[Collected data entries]
* * *

Lemma or_handle_runs (m : M W io_error unit) s w r s' w' :
  or_handle_reply_error m (s, w) = (r, (s', w')) →
  ∃ evs, session_runs evs s s' ∧ fetched evs = [].
Proof.
  unfold or_handle_reply_error, handle_reply_error.
  intros H. repeat case_match; simplify_eq;
    solve [exists []; split; [constructor|done] | exists [EvExit]; split; [repeat constructor|done]].
Qed.

(** The operations touch a session only through its atomics.  Receiving and
replying take no number from the counter; [retrieve] takes exactly one, and that
is the identifier it returns. *)
Lemma session_operations_run s b w :
  buf_wf b →
  (∀ r s' b' w', recv_request (s, b, w) = (r, (s', b', w')) →
     ∃ evs, session_runs (EvLoad s.(s_exited) :: evs) s s' ∧ fetched evs = []) ∧
  (∀ T (B : Bytes T) self error x r s' w',
     @reply_raw _ _ Request_ReplySender T B self error x (s, w) = (r, (s', w')) →
     ∃ evs, session_runs evs s s' ∧ fetched evs = []) ∧
  (∀ ino offset size r s' w', retrieve ino offset size (s, w) = (r, (s', w')) →
     ∃ evs, session_runs (EvFetch s.(s_notify_unique) :: evs) s s' ∧ fetched evs = [] ∧
       ∀ id, r = Ok id → id.(NotifyID_into_raw) = s.(s_notify_unique)).
Proof.
  intros Hb. split_and!.
  - intros r s' b' w' Hr. apply recv_request_inv in Hr as (_ & Hr); [|done].
    destruct Hr as [(_ & _ & -> & _)|(_ & [(_ & -> & _)|[[_ ->]|(e & _ & ->)]])];
      solve [exists []; split; [repeat constructor|done]
            |exists [EvExit]; split; [repeat constructor|done]].
  - intros T B self error x r s' w' Hr. by apply or_handle_runs in Hr.
  - intros ino offset size r s' w' Hr. unfold retrieve, mbind, M_bind in Hr.
    cbn [next_notify_unique] in Hr.
    destruct (notifier_send _ _ _ _) as [o [s1 w1]] eqn:Hs.
    apply or_handle_runs in Hs as (evs & Hev & Hf). exists evs.
    destruct o; unfold mret, M_ret in Hr; simplify_eq/=;
      (split; [by apply (runs_fetch s)|]); (split; [done|]); intros id Hid; by simplify_eq.
Qed.

(** ** Buffers of a session *)

(** A new buffer: with SPLICE_READ an empty pipe, from which [request_buffer_size] bytes
will be asked for and which can hold what the system gives a new pipe; without it as much
memory as [request_buffer_size]. *)
Definition fresh_buffer (s : Session) (b : RequestBuf) : Prop :=
  buf_wf b ∧
  if has_flag s.(s_config).(flags) FUSE_SPLICE_READ
  then room b = pipe_max ∧ ∃ arg, b.(rb_kind) = BufPipe
    {| pb_arg := arg; pb_pipe := pipe_of []; pb_bufsize := request_buffer_size s |}
  else room b = request_buffer_size s ∧ ∃ arg, b.(rb_kind) = BufVec {| vb_arg := arg; vb_pos := 0 |}.

(** What a new buffer is, when it can be made. *)
Lemma new_request_buffer_made s w r w' :
  config_wf s.(s_config) → MIN_MAX_WRITE ≤ s.(s_config).(max_write) →
  new_request_buffer s w = (r, w') →
  match r with Ok b => fresh_buffer s b | Err _ => True | _ => False end.
Proof.
  intros Hc Hm Hr. destruct Hc. unfold new_request_buffer, fresh_buffer, room, request_buffer_size in *.
  change (Z.of_nat (size_of fuse_in_header)) with 40 in *.
  change (Z.of_nat (size_of fuse_write_in)) with 40 in *.
  change MIN_MAX_WRITE with 8112 in *. unfold is_u in *.
  assert (pod_wf (raw header_zeroed)) as Hz.
  { cbn. rewrite zc_new_zeroed_spec. apply pod_decode_wf. by rewrite length_replicate. }
  pose proof pipe_max_bound. unfold has_flag. rewrite bf_contains_spec in Hr. destruct (_ =? _).
  - unfold RequestBuf_new_pipe, Pipe_new, mbind, M_bind, io_err, mret, M_ret in Hr.
    destruct (os_pipe_ends w) as [w1 [Hw|[e Hw]]]; rewrite Hw in Hr; cbn in Hr; simplify_eq; [|done].
    cbn. split; [split; [done|split; cbn; [done|lia]]|]. split; [done|]. by eexists.
  - unfold RequestBuf_new_vec, lift, mbind, outcome_mbind, outcome_bind in Hr.
    change (Z.of_nat (size_of fuse_in_header)) with 40 in *.
    rewrite arith_u_ok in Hr by (unfold is_u; lia). cbv zeta in Hr. simplify_eq.
    cbn [rb_kind vb_arg]. rewrite length_replicate. split; [|split; [lia|by eexists]]. split; [done|].
    cbn [rb_kind vb_arg vb_pos]. rewrite length_replicate. lia.
Qed.

(** C37: what the buffers of a session can take.  With a negotiated configuration a new
buffer is in a good state, and the length the session asks for holds the headers and a
write of the negotiated size and is at least the size the kernel insists on.  Without
SPLICE_READ the buffer has as much memory as that, and takes in any message up to that
length which the connection delivers.  With SPLICE_READ the length is only what is asked
for: the buffer is an empty pipe of the capacity the system gives, and no message longer
than that capacity is ever received into it, whatever was negotiated. *)
Theorem new_request_buffer_spec s w r w' :
  config_wf s.(s_config) → MIN_MAX_WRITE ≤ s.(s_config).(max_write) →
  new_request_buffer s w = (r, w') →
  FUSE_MIN_READ_BUFFER ≤ request_buffer_size s ∧
  request_buffer_size s = 40 + 40 + s.(s_config).(max_write) ∧
  match r with
  | Ok b => fresh_buffer s b ∧
      if has_flag s.(s_config).(flags) FUSE_SPLICE_READ
      then ∀ w1 b1 w2, RequestBuf_try_receive (b, w1) = (Ok tt, (b1, w2)) →
        b1.(rb_header).(raw).(in_header_len) ≤ pipe_max
      else ∀ w1 w2 x body, pod_wf x →
        conn_read_vectored [40; request_buffer_size s - 40] w1 = (Ok (pod_encode x ++ body), w2) →
        x.(in_header_len) = Z.of_nat (length (pod_encode x ++ body)) →
        x.(in_header_len) ≤ request_buffer_size s →
        arg_len {| raw := x |} ≤ Z.of_nat (length body) →
        ∃ b1 rem, RequestBuf_try_receive (b, w1) = (Ok tt, (b1, w2)) ∧
          to_parts (E:=Empty_set) b1 =
            Ok ({| raw := x |}, take (Z.to_nat (arg_len {| raw := x |})) body, rem)
  | Err _ => True
  | _ => False
  end.
Proof.
  intros Hc Hm Hr. pose proof (new_request_buffer_made _ _ _ _ Hc Hm Hr) as Hb.
  split; [|split; [done|]].
  - unfold request_buffer_size, FUSE_MIN_READ_BUFFER. change MIN_MAX_WRITE with 8112 in Hm.
    change (Z.of_nat (size_of fuse_in_header)) with 40. change (Z.of_nat (size_of fuse_write_in)) with 40. lia.
  - destruct r as [b|e|why|]; try done. split; [done|]. destruct Hb as [Hw Hk].
    destruct (has_flag _ _); destruct Hk as (Hroom & arg & Hk).
    + intros w1 b1 w2 Ht. apply try_receive_room in Ht; [|done]. rewrite Hroom in Ht. apply Ht.
    + intros w1 w2 x body Hx Hread Hlen Hfit Ha. destruct b as [h k]. cbn in Hk. subst k.
      unfold room in Hroom. cbn in Hroom.
      replace (request_buffer_size s - 40) with (Z.of_nat (length arg)) in Hread by lia.
      destruct (vec_receive_delivered h {| vb_arg := arg; vb_pos := 0 |} w1 w2 x body)
        as (vb1 & rem & Ht & _ & _ & Hp); [done|done|done|cbn; lia|done|done|].
      eexists _, rem. split; [exact Ht|apply Hp].
Qed.

(** Under protocol 7.8 and older the head of the written data is lost.  The
argument of a WRITE is taken to be as long as the current structure (40 bytes),
but the structure decoded for these versions has 24: the first 16 bytes of the
data are in the argument, which nobody reads, and the remaining data starts
after them. *)
Theorem write_compat_8_drops_data config b w w2 x arg data :
  config.(minor) ≤ 8 →
  buf_wf b → pod_wf x → pod_wf arg →
  x.(in_header_opcode) = discr FUSE_WRITE → x.(in_header_nodeid) ≠ 0 →
  let body := pod_encode (T:=fuse_write_in_compat_8) arg ++ data in
  let msg := pod_encode x ++ body in
  delivers b w msg w2 → x.(in_header_len) = Z.of_nat (length msg) → (16 ≤ length data)%nat →
  ∃ b' w',
    RequestBuf_try_receive (b, w) = (Ok tt, (b', w')) ∧
    to_parts (E:=Empty_set) b' = Ok ({| raw := x |}, pod_encode arg ++ take 16 data,
      match b.(rb_kind) with
      | BufPipe _ => RemainingPipe (pipe_of (drop 16 data))
      | BufVec vb => RemainingVec (drop 16 data ++ drop (24 + length data) vb.(vb_arg))
      end) ∧
    ∀ addr, aligned_to addr 8 = true →
      ∃ op, Operation_decode config {| raw := x |}
              {| s_addr := addr; s_bytes := pod_encode arg ++ take 16 data |} = Ok (Operation_Write op) ∧
        op.(Write_size) = arg.(write_in_compat_8_size).
Proof.
  intros Hm Hb Hx Harg Hop Hn body msg Hd Hlen Hdata.
  assert (arg_len {| raw := x |} = 40) as Hal.
  { unfold arg_len. by rewrite (proj2 (InHeader_opcode_Ok {| raw := x |} FUSE_WRITE) Hop). }
  pose proof (length_pod_encode _ Harg) as Hla.
  change (size_of fuse_write_in_compat_8) with 24%nat in Hla.
  destruct (try_receive_delivered b w w2 x body) as (b' & w' & Hr & _ & Hp);
    [done..|rewrite Hal; unfold body; rewrite length_app; lia|].
  rewrite Hal in Hp. unfold remaining_after, body in Hp. change (Z.to_nat 40) with 40%nat in *.
  rewrite take_app, drop_app, length_app, Hla in Hp. rewrite (take_ge (pod_encode arg)) in Hp by lia.
  rewrite (drop_ge (pod_encode arg)) in Hp by lia.
  exists b', w'. split_and!; [done|done|]. intros addr Ha.
  rewrite (Operation_decode_known config {| raw := x |} FUSE_WRITE _ Hop). cbn [decode_opcode].
  rewrite (proj2 (Z.leb_le _ _) Hm). unfold decode_write_compat_8.
  erewrite bind_ok by (by apply fetch_encode; [|apply aligned_to_divide; [|vm_compute; lia|]]).
  erewrite bind_ok by (apply (nodeid_run _ {| NodeID_into_raw := x.(in_header_nodeid) |});
    [split; [simpl_pod_wf Hx; cbn; tauto|done]|done]).
  by eexists.
Qed.

End facts.

(** ** Instances: the reference world *)

Section instances.
#[local] Instance inst_bf : Bitflags := ref_bitflags.
#[local] Instance inst_bf_spec : BitflagsSpec := ref_bitflags_spec.
#[local] Instance inst_zc : Zerocopy := ref_zerocopy.
#[local] Instance inst_zc_spec : ZerocopySpec := ref_zerocopy_spec.
#[local] Instance inst_rx : Rustix := ref_rustix.
#[local] Instance inst_rx_spec : RustixSpec := ref_rustix_spec.
#[local] Instance inst_libc : Libc := linux_libc.
#[local] Instance inst_libc_linux : LibcLinux linux_libc := ref_libc_linux.
#[local] Instance inst_profile : Profile := true.

Definition session_example : Session := Session_new config_example.
Definition request_example : Request :=
  {| req_config := config_example; req_header := {| raw := header_example 1 43 |} |}.
Definition idle_world : World := {| incoming := []; outgoing := [] |}.

Definition lookup_op_ab : Operation :=
  Operation_Lookup {| Lookup_parent := NodeID_ROOT; Lookup_name := [Byte.x61; Byte.x62] |}.

Lemma request_example_ok : request_ok request_example.
Proof. repeat split; vm_compute; congruence. Qed.

Lemma recv_then_decode_witness :
  let '(r, (s', b', _)) := recv_request (session_example, pipe_example, world_example) in
  r = Ok true ∧ ∃ req rem, Session_decode 4096 s' b' = Ok (req, lookup_op_ab, rem).
Proof.
  destruct (recv_request (session_example, pipe_example, world_example)) as [r [[s' b'] w']] eqn:Hr.
  assert (r = Ok true) as -> by (vm_compute in Hr; congruence). split; [reflexivity|].
  destruct (recv_then_decode session_example pipe_example world_example s' b' w' 4096
    pipe_example_wf Hr eq_refl) as [(op & rem & Hd & _)|(e & He & _)].
  - intros arg rem _ op Ho. vm_compute in Hr. injection Hr as <- <- <-.
    vm_compute in Ho. injection Ho as <-. exact I.
  - eexists _, rem. rewrite Hd. do 2 f_equal. vm_compute in Hr. injection Hr as <- <- <-.
    vm_compute in Hd. injection Hd as <- _. reflexivity.
  - exfalso. vm_compute in Hr. injection Hr as <- <- <-. vm_compute in He. discriminate.
Defined.

Lemma recv_request_spec_witness :
  let '(r, (s', b', w')) := recv_request (session_example, vec_example, world_example) in
  r = Ok true ∧ s' = session_example ∧ received b'.
Proof.
  destruct (recv_request (session_example, vec_example, world_example)) as [r [[s' b'] w']] eqn:Hr.
  destruct (recv_request_spec _ _ _ _ _ _ _ vec_example_wf Hr) as [_ Hs].
  assert (r = Ok true) as -> by (vm_compute in Hr; congruence).
  destruct Hs as (_ & -> & Hb & _). split; [reflexivity|]. split; [reflexivity|exact Hb].
Defined.

(** An error reply of [ENOENT], as the kernel sees it. *)
Definition error_reply_example : list byte :=
  pod_encode {| out_header_len := 16; out_header_error := -2; out_header_unique := 2 |}.

Lemma request_sender_law_witness :
  @reply_error _ (Session * World) Request_ReplySender request_example 2 (session_example, idle_world) =
    (Ok tt, (session_example, {| incoming := []; outgoing := [error_reply_example] |})).
Proof.
  etransitivity.
  - exact (request_sender_law unit unit_Bytes request_example (Some 2) tt
      (session_example, idle_world) request_example_ok ltac:(vm_compute; intuition congruence)
      (proj1 (unit_chunks tt))).
  - vm_compute. reflexivity.
Defined.

Lemma request_reply_outcome_witness :
  let '(r, (s', w')) := @reply_raw _ _ Request_ReplySender _ u8_slice_Bytes request_example None
    name_example (session_example, idle_world) in
  r = Ok tt ∧ s' = session_example ∧ length (concat w'.(outgoing)) = 19%nat.
Proof.
  pose proof (request_reply_outcome u8_slice_Bytes request_example None name_example session_example
    idle_world request_example_ok I (proj1 (u8_slice_chunks _))) as H.
  destruct (@reply_raw _ _ Request_ReplySender _ u8_slice_Bytes request_example None name_example
    (session_example, idle_world)) as [r [s' w']].
  destruct (decide _) as [Hf|Hf]; [|exfalso; apply Hf; vm_compute; reflexivity].
  destruct H as (-> & -> & Hr). split; [apply Hr; vm_compute; congruence|].
  split; [reflexivity|]. vm_compute. reflexivity.
Defined.

Lemma notify_name_roundtrip_witness :
  ∃ body, sends FUSE_NOTIFY_DELETE body
      (notify_delete NodeID_ROOT (NodeID_from_raw_unchecked 5) [Byte.x61; Byte.x62]) ∧
    ∃ out, read_named notify_delete_out_namelen body = Some (out, [Byte.x61; Byte.x62]).
Proof.
  destruct (notify_name_roundtrip NodeID_ROOT (NodeID_from_raw_unchecked 5) [Byte.x61; Byte.x62]
    ltac:(by repeat split) ltac:(by repeat split)) as (_ & Hd & _).
  destruct (Hd ltac:(by vm_compute)) as (body & Hs & out & Hr & _).
  exists body. split; [exact Hs|]. exists out. exact Hr.
Defined.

* * *

## Task requirements
In the data above, retype exactly and only the lines between the one holding "(length body) →" and the one holding "destruct (vec_receive_delivered h", inclusive.

## Output
        arg_len {| raw := x |} ≤ Z.of_nat (length body) →
        ∃ b1 rem, RequestBuf_try_receive (b, w1) = (Ok tt, (b1, w2)) ∧
          to_parts (E:=Empty_set) b1 =
            Ok ({| raw := x |}, take (Z.to_nat (arg_len {| raw := x |})) body, rem)
  | Err _ => True
  | _ => False
  end.
Proof.
  intros Hc Hm Hr. pose proof (new_request_buffer_made _ _ _ _ Hc Hm Hr) as Hb.
  split; [|split; [done|]].
  - unfold request_buffer_size, FUSE_MIN_READ_BUFFER. change MIN_MAX_WRITE with 8112 in Hm.
    change (Z.of_nat (size_of fuse_in_header)) with 40. change (Z.of_nat (size_of fuse_write_in)) with 40. lia.
  - destruct r as [b|e|why|]; try done. split; [done|]. destruct Hb as [Hw Hk].
    destruct (has_flag _ _); destruct Hk as (Hroom & arg & Hk).
    + intros w1 b1 w2 Ht. apply try_receive_room in Ht; [|done]. rewrite Hroom in Ht. apply Ht.
    + intros w1 w2 x body Hx Hread Hlen Hfit Ha. destruct b as [h k]. cbn in Hk. subst k.
      unfold room in Hroom. cbn in Hroom.
      replace (request_buffer_size s - 40) with (Z.of_nat (length arg)) in Hread by lia.
      destruct (vec_receive_delivered h {| vb_arg := arg; vb_pos := 0 |} w1 w2 x body)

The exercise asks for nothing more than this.